++++ Source information ++++

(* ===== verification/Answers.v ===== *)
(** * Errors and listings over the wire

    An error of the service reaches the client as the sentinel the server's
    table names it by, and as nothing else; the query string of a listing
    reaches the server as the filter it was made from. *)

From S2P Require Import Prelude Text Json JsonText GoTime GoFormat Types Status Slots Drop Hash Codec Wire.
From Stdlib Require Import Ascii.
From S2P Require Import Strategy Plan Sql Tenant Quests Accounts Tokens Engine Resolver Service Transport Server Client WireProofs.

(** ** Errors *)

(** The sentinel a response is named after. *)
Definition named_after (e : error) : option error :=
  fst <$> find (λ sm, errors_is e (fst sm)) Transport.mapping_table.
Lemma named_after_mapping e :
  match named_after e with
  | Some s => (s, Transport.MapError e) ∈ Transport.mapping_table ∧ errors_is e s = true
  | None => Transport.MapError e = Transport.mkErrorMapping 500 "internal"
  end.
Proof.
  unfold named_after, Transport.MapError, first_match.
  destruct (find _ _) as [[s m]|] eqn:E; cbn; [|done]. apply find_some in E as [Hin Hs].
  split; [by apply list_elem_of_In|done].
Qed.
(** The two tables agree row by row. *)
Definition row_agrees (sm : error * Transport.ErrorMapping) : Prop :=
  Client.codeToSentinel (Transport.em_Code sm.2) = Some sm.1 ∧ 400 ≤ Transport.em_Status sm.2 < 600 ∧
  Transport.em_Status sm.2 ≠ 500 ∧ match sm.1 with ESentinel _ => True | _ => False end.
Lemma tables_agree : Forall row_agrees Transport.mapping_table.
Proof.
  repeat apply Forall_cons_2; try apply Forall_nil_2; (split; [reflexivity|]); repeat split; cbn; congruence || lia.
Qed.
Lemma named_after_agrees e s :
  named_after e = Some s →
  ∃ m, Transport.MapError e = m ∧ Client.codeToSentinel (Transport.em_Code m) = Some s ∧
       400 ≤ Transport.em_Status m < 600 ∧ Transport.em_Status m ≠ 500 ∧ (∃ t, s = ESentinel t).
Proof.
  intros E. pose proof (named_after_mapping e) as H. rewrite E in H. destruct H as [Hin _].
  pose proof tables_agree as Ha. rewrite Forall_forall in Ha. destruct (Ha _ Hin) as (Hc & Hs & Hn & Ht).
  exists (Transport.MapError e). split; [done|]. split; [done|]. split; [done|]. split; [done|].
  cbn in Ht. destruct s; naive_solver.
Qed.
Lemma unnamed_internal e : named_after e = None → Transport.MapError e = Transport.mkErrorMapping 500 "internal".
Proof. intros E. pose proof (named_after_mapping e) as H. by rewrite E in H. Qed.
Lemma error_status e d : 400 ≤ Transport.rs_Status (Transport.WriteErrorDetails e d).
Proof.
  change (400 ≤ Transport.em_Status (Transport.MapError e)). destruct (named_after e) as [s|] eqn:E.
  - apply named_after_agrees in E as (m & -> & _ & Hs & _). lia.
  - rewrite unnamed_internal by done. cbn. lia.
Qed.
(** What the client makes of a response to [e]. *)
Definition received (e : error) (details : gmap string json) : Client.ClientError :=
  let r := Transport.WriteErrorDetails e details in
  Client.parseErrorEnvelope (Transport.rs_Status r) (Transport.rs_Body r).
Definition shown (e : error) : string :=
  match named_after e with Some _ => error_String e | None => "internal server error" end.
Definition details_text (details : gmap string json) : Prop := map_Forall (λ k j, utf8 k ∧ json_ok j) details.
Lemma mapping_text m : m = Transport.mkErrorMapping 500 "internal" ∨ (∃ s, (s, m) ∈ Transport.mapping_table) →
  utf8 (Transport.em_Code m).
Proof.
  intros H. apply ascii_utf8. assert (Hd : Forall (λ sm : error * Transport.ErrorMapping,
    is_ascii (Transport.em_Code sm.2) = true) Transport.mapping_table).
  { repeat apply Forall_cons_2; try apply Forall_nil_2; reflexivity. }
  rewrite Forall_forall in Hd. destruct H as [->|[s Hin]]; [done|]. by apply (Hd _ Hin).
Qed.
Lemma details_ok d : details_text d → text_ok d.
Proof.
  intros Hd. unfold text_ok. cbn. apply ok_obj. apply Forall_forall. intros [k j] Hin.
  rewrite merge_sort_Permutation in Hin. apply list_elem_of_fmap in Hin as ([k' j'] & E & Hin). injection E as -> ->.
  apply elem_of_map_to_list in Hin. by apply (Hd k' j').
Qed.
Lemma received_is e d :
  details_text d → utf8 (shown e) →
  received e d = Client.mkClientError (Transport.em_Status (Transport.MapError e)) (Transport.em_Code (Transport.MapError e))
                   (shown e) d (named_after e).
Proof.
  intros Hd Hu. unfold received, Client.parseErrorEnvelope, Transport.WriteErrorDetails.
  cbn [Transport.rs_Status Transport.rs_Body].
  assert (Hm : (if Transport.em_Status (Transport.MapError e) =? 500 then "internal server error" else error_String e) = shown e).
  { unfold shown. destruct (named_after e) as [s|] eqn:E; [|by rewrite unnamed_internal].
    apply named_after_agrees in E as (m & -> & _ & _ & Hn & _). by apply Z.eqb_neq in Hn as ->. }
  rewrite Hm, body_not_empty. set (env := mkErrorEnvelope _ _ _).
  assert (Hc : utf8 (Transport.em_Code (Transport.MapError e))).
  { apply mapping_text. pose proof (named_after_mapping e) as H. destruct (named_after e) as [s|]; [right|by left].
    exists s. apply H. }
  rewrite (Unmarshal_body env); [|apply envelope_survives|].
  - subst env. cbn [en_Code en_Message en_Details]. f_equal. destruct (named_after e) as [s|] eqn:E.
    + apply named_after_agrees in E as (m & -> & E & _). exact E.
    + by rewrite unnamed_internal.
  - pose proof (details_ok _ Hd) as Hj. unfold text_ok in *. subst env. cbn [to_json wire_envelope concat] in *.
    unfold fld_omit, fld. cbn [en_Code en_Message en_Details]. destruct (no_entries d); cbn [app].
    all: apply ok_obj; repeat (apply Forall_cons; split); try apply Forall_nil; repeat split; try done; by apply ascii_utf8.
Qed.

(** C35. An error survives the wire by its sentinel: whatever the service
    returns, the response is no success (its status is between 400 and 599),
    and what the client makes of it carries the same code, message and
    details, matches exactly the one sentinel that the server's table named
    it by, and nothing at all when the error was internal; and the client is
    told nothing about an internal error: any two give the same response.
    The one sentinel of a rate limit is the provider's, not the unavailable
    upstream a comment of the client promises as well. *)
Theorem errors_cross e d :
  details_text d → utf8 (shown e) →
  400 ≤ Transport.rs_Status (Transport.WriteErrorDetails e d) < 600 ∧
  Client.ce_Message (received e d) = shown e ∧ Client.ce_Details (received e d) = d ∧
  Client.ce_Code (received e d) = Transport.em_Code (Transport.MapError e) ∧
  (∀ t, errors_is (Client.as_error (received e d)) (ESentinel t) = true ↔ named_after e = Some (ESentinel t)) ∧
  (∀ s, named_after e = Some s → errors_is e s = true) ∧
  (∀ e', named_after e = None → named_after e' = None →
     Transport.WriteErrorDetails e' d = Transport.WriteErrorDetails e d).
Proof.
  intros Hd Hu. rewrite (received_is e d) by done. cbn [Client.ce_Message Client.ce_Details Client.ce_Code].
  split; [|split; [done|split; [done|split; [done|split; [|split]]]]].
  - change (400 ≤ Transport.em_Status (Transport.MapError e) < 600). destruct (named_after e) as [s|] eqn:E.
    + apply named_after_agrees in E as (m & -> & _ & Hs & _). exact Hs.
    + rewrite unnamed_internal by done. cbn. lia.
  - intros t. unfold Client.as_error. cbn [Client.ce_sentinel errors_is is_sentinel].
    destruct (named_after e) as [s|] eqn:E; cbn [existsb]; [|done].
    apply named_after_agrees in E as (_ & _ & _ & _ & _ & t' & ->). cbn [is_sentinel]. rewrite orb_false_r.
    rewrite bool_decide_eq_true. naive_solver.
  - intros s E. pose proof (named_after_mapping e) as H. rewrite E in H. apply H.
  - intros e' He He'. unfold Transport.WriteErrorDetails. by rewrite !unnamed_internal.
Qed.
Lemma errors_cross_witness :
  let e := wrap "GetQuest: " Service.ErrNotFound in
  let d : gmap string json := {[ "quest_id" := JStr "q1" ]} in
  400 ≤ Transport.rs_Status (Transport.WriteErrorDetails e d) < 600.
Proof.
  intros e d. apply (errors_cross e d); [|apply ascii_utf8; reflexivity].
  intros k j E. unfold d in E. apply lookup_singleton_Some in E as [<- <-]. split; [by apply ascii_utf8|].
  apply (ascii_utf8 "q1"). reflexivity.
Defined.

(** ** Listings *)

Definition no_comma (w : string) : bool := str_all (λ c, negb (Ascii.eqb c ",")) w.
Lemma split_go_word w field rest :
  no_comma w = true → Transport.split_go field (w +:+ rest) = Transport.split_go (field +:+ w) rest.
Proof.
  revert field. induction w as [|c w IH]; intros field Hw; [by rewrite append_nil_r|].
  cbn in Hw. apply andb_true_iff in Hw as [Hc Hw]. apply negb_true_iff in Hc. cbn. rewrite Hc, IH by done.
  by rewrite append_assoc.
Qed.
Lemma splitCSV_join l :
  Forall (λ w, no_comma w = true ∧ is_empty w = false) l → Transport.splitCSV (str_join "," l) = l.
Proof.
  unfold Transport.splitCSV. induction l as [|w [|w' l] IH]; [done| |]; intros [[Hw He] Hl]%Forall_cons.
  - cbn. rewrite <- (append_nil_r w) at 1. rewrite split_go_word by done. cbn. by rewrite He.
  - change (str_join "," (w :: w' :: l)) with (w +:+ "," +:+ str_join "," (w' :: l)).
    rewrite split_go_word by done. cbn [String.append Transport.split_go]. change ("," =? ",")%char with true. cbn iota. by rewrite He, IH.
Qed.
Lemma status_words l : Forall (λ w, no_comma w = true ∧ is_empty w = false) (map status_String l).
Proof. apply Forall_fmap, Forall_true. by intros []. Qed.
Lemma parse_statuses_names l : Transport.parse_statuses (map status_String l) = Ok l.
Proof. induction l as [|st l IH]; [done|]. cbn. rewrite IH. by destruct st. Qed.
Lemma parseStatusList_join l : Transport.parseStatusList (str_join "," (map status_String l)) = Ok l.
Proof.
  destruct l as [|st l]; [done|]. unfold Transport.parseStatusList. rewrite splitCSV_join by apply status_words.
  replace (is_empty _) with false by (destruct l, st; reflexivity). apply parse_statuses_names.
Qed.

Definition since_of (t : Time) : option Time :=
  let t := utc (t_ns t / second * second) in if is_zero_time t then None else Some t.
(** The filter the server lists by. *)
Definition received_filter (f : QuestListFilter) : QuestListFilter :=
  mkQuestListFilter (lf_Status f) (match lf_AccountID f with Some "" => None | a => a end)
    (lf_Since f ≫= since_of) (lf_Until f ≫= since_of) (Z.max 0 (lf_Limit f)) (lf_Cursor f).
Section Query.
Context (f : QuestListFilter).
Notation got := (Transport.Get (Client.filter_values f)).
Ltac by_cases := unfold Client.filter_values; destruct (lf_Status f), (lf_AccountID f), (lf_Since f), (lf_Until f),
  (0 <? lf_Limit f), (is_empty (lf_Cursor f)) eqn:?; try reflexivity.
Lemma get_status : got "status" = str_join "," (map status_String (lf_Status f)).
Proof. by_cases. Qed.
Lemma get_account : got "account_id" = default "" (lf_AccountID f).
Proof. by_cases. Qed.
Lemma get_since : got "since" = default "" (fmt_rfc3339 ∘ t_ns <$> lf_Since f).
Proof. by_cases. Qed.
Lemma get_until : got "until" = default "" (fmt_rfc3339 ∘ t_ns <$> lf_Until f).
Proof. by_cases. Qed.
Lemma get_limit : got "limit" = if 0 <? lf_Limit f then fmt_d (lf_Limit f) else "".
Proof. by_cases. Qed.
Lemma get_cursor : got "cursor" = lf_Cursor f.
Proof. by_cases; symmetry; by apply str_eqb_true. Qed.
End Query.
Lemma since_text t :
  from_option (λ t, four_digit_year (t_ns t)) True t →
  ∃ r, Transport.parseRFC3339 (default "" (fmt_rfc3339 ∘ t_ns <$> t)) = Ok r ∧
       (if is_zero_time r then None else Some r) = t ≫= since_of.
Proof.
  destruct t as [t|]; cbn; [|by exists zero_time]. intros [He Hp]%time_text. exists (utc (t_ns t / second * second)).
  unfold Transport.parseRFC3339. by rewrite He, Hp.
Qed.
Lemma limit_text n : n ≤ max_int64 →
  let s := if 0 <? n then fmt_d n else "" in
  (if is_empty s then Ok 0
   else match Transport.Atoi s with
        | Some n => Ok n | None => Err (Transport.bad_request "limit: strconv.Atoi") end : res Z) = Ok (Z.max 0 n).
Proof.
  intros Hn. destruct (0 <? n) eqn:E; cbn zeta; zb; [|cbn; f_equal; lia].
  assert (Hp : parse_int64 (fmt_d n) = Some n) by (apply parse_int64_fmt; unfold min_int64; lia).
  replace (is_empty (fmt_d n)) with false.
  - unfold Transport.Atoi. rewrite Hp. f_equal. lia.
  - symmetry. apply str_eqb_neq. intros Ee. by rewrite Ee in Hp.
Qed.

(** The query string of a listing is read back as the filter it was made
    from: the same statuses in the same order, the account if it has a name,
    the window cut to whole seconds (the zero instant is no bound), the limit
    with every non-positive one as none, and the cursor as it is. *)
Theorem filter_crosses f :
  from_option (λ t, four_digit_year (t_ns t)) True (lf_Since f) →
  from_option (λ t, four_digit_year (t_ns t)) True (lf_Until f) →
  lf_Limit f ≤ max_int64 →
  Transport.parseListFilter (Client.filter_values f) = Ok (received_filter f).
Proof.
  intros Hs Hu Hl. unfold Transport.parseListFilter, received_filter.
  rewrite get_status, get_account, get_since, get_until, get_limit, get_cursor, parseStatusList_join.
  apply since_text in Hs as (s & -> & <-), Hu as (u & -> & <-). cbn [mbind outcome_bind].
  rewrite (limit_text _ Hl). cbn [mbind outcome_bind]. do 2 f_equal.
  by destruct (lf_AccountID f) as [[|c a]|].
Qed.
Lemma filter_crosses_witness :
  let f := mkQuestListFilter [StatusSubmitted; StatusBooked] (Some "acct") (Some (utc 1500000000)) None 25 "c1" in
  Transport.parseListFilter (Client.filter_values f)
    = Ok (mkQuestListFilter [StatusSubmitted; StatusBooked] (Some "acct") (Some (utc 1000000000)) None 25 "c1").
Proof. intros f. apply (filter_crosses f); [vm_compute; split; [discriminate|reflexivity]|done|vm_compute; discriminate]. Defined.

++++

-- Exercise goal --
Everything above from the line containing "An error of" down to the line containing "From S2P Require Import Prelude" should be copied exactly, both end lines included, and nothing else.

-- Solved problem --
    An error of the service reaches the client as the sentinel the server's
    table names it by, and as nothing else; the query string of a listing
    reaches the server as the filter it was made from. *)

From S2P Require Import Prelude Text Json JsonText GoTime GoFormat Types Status Slots Drop Hash Codec Wire.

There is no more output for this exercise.